The agency sales model turns an automaker into a retailer that offers cars at a fixed price. With direct sales, the traditional dealership serves as the physical touchpoint with the buyer. Rather than getting a variable commission, the dealer receives a fixed fee for each vehicle sold. BMW was one of the first to implement this strategy in Europe when the i3 and i8 arrived in the first half of the 2010s.

However, the agency model was dropped a few years later, only to return in South Africa for the entire lineup a couple of years ago. BMW is now seriously considering adopting direct sales all over Europe, but not in China. In addition, franchise laws make it impossible to use this sales technique in many US states where an automaker can’t sell a product straight to the client.

Speaking with the media at the Concorso d’Eleganza Villa d’Este, BMW Group’s sales and marketing boss Pieter Nota confirmed the possibility of switching to the agency distribution strategy for the core brand as well as for MINI whereas Rolls-Royce will continue with a franchised dealer network. In his interview on the shores of Lake Como in Italy, Nota said direct sales would be applied to all models sold on the Old Continent.
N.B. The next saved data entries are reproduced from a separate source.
(** X10. In a cart with unique identities and quantities of at least 1,
    [decreaseQuantity] of [ShoppingScreen] lowers the count of the badge by
    exactly one when the identity has a line (dropped or not), and leaves
    it when it has none. *)
Theorem totalCartItems_decreaseQuantity k cart :
  unique_ids cart -> quantities_from 1 cart ->
  ShoppingScreen.totalCartItems (ShoppingScreen.decreaseQuantity k cart)
  = match ShoppingScreen.getCartItem cart k with
    | Some _ => ShoppingScreen.totalCartItems cart - 1
    | None => ShoppingScreen.totalCartItems cart
    end.
Proof.
  intros Hnd Hq. unfold ShoppingScreen.getCartItem.
  destruct (find (has_id k) cart) as [item|] eqn:Hfind.
  - apply find_some in Hfind as [Hin Hid]. apply has_id_true in Hid.
    destruct (split_at_id cart item Hnd Hin) as (cart1 & cart2 & -> & H1 & H2).
    rewrite Hid in H1, H2.
    apply Forall_app in Hq as [Hq1 Hq2].
    apply Forall_cons_iff in Hq2 as [Hqi Hq2]. simpl in Hqi.
    rewrite remove_at_zero_update, update_at by assumption.
    rewrite filter_app, positive_kept by exact Hq1. simpl.
    rewrite (positive_kept cart2) by exact Hq2.
    destruct (0 <? quantity item - 1) eqn:Hpos.
    + rewrite !totalCartItems_at, ?quantity_with_quantity. lia.
    + apply Z.ltb_ge in Hpos.
      rewrite totalCartItems_app, totalCartItems_at. lia.
  - rewrite remove_at_zero_absent; [reflexivity | exact Hq |].
    intros Hin. apply find_present in Hin as [item Hsome]. congruence.
Qed.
It’s too soon to say when BMW and MINI could transition to the agency model, but it’s unlikely to occur in the foreseeable future. German publication Autohaus reported earlier this year that BMW will put an end to its authorized dealer system in Europe from 2024, with MINI to follow suit a couple of years later. Archrival Mercedes already uses this strategy in five markets and will increase the number to 20 by the middle of the decade. It’s worth noting Audi will transition to agency sales from 2023, but only for its fully electric E-Tron models.

Why are the three German premium brands adopting direct sales? Essentially, to lower distribution costs and have increased control over the selling process.